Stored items

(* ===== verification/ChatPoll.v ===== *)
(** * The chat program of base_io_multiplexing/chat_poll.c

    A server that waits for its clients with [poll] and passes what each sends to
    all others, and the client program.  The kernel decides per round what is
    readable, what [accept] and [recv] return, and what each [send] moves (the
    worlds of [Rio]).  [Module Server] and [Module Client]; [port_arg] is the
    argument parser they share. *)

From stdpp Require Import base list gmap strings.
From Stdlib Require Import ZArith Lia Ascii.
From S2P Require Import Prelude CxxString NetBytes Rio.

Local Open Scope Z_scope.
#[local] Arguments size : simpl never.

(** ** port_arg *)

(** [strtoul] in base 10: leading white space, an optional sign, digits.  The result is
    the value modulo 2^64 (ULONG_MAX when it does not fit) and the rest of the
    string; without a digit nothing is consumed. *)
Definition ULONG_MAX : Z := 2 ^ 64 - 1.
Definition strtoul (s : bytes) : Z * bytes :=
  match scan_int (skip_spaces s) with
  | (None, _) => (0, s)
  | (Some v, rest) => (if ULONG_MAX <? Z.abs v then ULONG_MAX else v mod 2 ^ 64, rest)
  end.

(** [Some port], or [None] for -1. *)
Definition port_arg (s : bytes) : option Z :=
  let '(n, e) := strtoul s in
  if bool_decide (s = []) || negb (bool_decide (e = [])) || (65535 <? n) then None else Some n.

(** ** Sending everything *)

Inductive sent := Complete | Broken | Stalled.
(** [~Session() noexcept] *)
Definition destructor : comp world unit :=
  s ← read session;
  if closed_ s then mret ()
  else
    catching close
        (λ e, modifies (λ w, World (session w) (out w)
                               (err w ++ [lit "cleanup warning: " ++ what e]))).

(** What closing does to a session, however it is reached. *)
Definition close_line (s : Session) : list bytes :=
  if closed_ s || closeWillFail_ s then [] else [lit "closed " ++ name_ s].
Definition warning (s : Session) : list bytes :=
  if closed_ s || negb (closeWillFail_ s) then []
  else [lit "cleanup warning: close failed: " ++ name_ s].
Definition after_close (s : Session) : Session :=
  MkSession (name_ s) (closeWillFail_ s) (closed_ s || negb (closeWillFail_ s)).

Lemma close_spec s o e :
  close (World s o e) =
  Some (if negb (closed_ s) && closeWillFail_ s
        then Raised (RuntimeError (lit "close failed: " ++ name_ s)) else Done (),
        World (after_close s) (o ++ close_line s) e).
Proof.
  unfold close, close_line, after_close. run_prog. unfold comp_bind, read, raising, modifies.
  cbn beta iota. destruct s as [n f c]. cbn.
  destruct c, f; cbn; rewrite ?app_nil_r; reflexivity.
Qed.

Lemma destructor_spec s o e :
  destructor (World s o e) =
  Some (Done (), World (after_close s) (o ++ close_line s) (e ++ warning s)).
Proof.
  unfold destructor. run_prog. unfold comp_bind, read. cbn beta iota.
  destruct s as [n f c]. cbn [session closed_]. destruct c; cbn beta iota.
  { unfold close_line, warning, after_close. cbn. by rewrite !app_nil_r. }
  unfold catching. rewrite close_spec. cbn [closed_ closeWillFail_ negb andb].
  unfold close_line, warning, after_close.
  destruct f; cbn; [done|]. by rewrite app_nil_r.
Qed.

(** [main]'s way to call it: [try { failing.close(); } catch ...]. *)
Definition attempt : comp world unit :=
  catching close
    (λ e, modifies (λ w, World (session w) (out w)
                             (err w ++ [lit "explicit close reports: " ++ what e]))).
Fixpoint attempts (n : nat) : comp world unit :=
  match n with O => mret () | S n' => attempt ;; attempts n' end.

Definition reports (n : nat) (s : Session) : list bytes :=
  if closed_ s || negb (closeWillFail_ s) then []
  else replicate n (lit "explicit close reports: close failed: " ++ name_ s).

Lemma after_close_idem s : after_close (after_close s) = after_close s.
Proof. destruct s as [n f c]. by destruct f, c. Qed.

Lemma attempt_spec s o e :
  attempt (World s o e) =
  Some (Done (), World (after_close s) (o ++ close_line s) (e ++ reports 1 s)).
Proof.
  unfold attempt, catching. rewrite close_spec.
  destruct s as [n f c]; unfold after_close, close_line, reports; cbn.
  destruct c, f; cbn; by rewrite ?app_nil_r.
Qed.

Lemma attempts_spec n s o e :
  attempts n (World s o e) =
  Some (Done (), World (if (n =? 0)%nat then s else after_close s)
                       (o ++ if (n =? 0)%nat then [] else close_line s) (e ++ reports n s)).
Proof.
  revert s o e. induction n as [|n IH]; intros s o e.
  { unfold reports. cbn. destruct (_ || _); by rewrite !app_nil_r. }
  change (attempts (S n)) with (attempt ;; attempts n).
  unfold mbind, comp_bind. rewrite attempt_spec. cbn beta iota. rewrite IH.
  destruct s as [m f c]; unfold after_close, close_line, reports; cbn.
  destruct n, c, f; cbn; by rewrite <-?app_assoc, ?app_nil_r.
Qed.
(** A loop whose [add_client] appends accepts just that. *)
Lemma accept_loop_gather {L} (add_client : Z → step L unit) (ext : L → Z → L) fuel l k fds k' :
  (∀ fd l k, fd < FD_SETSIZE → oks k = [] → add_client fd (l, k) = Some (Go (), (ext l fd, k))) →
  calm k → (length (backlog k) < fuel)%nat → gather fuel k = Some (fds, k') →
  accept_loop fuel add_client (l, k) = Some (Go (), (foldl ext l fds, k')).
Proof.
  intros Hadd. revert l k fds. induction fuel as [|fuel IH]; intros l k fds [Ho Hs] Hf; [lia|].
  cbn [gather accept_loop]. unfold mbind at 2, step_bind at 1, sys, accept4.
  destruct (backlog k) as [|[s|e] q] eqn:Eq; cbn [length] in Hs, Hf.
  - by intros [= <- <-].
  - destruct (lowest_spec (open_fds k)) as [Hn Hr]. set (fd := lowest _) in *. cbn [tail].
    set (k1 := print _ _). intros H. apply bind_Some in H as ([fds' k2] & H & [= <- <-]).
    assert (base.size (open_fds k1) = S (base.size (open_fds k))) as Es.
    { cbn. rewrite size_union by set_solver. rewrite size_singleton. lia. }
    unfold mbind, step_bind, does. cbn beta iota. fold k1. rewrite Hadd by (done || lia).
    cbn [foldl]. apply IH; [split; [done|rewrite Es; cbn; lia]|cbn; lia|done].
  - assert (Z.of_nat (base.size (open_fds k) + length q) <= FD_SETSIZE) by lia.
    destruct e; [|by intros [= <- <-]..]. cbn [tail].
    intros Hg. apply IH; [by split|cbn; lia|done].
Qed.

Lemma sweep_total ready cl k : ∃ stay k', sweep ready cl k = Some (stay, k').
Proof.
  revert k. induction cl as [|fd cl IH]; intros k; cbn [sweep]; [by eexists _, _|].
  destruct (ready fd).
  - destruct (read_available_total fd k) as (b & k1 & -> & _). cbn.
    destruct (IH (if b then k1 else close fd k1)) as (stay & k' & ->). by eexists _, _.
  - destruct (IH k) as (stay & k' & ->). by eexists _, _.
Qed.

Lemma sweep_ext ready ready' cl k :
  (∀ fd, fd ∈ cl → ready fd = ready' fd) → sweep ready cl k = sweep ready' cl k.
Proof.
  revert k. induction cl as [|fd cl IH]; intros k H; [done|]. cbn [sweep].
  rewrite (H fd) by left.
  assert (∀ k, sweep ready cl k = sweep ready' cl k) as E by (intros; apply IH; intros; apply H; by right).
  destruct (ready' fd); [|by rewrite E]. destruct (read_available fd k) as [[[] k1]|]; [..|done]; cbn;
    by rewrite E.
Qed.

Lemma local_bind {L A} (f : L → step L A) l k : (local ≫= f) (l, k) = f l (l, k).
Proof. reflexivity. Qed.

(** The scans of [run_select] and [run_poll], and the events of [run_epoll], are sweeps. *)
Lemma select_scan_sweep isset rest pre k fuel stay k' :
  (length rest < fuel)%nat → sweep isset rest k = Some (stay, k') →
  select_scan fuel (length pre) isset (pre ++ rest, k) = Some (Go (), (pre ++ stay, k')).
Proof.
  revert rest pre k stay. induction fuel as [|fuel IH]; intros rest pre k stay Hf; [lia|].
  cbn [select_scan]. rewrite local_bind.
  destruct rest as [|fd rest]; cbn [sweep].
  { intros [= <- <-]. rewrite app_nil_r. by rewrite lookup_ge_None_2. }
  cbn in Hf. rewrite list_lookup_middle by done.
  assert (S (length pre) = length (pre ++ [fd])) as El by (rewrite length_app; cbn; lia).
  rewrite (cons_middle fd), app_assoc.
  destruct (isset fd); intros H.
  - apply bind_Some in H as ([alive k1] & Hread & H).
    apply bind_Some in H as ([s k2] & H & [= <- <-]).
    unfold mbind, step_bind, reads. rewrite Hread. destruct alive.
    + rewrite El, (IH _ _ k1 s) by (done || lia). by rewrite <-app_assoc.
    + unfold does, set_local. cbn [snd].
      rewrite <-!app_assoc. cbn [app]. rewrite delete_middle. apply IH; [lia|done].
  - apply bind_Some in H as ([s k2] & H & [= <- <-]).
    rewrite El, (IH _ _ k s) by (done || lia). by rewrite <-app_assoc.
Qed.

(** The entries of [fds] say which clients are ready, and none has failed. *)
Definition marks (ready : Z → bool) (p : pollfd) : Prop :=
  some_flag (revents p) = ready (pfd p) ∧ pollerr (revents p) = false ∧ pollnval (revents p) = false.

Activity » Filter the entries down to the lines that hold "cleanup". Copy those lines.

Your response »
                               (err w ++ [lit "cleanup warning: " ++ what e]))).
  else [lit "cleanup warning: close failed: " ++ name_ s].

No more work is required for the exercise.